■ Listed entries ■
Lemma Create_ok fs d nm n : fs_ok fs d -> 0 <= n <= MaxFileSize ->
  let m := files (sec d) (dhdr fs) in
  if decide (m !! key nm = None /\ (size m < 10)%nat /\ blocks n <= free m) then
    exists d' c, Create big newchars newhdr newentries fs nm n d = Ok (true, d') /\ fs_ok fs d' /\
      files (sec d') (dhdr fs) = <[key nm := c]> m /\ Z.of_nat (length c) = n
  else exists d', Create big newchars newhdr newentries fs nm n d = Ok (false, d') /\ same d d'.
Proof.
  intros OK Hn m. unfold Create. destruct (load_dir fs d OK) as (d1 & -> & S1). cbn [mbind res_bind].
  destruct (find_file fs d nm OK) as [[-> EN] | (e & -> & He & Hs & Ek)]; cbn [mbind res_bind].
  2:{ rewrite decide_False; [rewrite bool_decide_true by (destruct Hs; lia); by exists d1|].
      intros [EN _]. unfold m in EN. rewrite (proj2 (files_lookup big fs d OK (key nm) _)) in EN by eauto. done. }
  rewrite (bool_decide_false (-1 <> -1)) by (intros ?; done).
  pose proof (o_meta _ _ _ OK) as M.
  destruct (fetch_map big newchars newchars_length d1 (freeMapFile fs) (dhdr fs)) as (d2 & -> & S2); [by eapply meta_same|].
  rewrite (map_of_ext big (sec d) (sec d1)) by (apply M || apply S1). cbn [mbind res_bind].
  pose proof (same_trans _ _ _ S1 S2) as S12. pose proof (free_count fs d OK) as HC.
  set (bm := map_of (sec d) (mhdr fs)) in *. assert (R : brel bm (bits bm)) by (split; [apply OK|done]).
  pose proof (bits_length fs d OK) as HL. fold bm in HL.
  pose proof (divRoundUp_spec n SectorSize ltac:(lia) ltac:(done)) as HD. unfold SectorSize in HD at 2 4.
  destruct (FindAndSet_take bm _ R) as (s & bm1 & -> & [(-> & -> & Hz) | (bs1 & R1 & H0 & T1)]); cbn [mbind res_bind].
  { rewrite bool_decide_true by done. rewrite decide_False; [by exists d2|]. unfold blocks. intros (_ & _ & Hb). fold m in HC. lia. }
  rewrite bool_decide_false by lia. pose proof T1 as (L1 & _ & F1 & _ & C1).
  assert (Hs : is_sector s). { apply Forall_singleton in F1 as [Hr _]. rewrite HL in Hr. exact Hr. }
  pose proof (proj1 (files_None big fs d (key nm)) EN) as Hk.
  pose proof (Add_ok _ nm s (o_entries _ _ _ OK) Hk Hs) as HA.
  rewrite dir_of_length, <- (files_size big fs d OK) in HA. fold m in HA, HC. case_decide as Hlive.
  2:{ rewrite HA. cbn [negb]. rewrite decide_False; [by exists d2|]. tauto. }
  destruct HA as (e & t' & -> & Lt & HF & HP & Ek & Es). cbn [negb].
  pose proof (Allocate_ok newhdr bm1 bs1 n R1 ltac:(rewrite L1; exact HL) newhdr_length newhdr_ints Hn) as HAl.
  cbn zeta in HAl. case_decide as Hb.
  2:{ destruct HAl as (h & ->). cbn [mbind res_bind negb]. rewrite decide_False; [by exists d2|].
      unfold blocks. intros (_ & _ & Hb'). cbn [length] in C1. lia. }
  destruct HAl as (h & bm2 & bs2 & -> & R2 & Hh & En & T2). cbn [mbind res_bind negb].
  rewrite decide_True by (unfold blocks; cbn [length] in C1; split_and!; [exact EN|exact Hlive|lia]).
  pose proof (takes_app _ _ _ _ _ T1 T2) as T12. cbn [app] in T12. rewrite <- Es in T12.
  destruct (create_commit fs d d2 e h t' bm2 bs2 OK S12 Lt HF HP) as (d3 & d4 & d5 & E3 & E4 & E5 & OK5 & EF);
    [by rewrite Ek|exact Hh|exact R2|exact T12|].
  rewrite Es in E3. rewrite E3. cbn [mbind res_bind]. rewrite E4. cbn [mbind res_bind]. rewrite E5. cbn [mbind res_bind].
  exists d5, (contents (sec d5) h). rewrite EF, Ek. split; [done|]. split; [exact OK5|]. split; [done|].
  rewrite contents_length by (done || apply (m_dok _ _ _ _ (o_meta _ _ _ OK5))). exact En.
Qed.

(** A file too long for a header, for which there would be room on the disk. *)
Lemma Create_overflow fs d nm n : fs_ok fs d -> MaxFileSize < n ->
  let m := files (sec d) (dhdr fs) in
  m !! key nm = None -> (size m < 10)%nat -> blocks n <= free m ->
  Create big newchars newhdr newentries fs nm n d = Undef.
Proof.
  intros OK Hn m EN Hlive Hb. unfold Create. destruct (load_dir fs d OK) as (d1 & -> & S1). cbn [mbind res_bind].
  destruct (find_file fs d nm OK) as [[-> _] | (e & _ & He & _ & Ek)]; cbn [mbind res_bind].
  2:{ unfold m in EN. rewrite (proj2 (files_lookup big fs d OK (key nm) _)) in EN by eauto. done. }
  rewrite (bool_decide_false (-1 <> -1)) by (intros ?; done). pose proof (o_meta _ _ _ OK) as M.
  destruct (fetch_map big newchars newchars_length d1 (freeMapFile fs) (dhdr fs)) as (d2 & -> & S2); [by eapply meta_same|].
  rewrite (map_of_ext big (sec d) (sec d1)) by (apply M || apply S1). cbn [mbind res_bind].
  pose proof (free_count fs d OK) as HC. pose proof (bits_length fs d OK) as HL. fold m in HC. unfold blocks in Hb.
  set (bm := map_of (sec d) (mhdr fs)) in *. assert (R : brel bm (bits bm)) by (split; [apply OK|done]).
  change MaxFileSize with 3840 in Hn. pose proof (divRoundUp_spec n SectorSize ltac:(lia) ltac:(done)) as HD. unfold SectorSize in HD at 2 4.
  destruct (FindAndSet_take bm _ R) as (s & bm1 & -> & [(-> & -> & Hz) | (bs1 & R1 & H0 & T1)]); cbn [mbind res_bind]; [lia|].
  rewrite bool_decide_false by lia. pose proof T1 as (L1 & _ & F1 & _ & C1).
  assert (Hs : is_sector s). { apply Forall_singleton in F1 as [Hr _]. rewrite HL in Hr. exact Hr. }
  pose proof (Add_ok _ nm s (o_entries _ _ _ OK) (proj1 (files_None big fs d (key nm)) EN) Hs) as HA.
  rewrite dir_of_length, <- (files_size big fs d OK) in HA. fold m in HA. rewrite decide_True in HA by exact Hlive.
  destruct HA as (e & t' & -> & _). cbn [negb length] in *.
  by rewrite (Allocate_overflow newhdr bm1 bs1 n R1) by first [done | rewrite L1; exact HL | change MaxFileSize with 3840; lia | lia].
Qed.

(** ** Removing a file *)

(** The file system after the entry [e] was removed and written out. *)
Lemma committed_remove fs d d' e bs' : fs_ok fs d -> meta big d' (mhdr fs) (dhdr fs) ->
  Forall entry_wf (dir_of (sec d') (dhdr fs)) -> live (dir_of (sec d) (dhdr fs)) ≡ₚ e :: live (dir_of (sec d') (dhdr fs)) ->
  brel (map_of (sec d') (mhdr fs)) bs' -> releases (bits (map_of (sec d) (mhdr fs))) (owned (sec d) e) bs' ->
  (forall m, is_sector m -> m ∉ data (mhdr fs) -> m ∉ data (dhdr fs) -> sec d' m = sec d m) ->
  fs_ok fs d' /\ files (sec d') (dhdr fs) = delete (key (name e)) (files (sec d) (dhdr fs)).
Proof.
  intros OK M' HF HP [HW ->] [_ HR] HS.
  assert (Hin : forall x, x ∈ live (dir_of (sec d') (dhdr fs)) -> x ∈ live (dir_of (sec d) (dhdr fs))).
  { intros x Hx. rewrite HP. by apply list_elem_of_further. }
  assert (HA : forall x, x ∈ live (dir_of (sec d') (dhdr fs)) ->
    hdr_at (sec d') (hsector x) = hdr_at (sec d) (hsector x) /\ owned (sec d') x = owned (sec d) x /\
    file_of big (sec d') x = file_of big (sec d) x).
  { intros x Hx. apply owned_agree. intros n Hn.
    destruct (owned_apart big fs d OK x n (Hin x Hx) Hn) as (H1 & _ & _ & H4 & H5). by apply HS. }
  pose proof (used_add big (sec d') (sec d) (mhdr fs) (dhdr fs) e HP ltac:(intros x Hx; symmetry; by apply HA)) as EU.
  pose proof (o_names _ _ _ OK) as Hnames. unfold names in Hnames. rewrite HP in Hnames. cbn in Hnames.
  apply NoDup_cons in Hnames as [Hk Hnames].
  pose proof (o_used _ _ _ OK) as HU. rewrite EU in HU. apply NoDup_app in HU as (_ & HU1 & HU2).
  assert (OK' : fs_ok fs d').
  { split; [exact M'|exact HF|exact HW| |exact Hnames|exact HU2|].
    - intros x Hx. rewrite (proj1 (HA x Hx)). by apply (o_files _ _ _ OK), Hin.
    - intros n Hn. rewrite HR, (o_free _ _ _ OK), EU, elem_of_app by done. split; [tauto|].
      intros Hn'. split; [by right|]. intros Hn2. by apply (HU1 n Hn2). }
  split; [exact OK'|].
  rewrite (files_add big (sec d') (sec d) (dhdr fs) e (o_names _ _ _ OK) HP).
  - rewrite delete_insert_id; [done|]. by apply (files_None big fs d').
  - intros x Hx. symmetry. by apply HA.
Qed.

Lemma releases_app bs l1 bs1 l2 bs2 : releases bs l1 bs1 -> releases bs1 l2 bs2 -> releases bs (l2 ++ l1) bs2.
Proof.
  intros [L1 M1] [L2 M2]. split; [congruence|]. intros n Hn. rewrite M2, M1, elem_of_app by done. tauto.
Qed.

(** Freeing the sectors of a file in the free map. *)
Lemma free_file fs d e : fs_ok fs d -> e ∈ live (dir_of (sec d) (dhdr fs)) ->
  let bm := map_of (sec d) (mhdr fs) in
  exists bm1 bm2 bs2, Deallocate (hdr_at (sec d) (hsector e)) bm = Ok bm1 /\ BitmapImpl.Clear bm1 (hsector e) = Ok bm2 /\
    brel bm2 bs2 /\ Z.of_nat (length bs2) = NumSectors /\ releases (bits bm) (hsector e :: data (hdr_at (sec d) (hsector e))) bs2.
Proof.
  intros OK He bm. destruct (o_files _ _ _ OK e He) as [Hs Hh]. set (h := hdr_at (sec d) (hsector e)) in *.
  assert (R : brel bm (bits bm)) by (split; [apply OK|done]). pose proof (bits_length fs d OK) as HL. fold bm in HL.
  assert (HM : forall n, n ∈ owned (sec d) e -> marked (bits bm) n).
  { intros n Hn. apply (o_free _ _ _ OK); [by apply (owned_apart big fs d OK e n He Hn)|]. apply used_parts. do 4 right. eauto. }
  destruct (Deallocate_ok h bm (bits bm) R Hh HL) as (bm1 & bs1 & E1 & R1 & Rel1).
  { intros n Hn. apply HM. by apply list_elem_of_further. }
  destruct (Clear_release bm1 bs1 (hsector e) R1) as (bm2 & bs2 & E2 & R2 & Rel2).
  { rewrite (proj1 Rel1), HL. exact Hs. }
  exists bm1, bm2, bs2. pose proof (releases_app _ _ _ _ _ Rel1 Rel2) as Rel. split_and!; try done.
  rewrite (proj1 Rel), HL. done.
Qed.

■ The problem ■
A word-for-word copy of the lines above from the one with "case_decide as Hlive." through the one with "Lemma Create_overflow fs", inclusive, is the only output wanted.

■ Answer space ■
  rewrite dir_of_length, <- (files_size big fs d OK) in HA. fold m in HA, HC. case_decide as Hlive.
  2:{ rewrite HA. cbn [negb]. rewrite decide_False; [by exists d2|]. tauto. }
  destruct HA as (e & t' & -> & Lt & HF & HP & Ek & Es). cbn [negb].
  pose proof (Allocate_ok newhdr bm1 bs1 n R1 ltac:(rewrite L1; exact HL) newhdr_length newhdr_ints Hn) as HAl.
  cbn zeta in HAl. case_decide as Hb.
  2:{ destruct HAl as (h & ->). cbn [mbind res_bind negb]. rewrite decide_False; [by exists d2|].
      unfold blocks. intros (_ & _ & Hb'). cbn [length] in C1. lia. }
  destruct HAl as (h & bm2 & bs2 & -> & R2 & Hh & En & T2). cbn [mbind res_bind negb].
  rewrite decide_True by (unfold blocks; cbn [length] in C1; split_and!; [exact EN|exact Hlive|lia]).
  pose proof (takes_app _ _ _ _ _ T1 T2) as T12. cbn [app] in T12. rewrite <- Es in T12.
  destruct (create_commit fs d d2 e h t' bm2 bs2 OK S12 Lt HF HP) as (d3 & d4 & d5 & E3 & E4 & E5 & OK5 & EF);
    [by rewrite Ek|exact Hh|exact R2|exact T12|].
  rewrite Es in E3. rewrite E3. cbn [mbind res_bind]. rewrite E4. cbn [mbind res_bind]. rewrite E5. cbn [mbind res_bind].
  exists d5, (contents (sec d5) h). rewrite EF, Ek. split; [done|]. split; [exact OK5|]. split; [done|].
  rewrite contents_length by (done || apply (m_dok _ _ _ _ (o_meta _ _ _ OK5))). exact En.
Qed.

(** A file too long for a header, for which there would be room on the disk. *)
Lemma Create_overflow fs d nm n : fs_ok fs d -> MaxFileSize < n ->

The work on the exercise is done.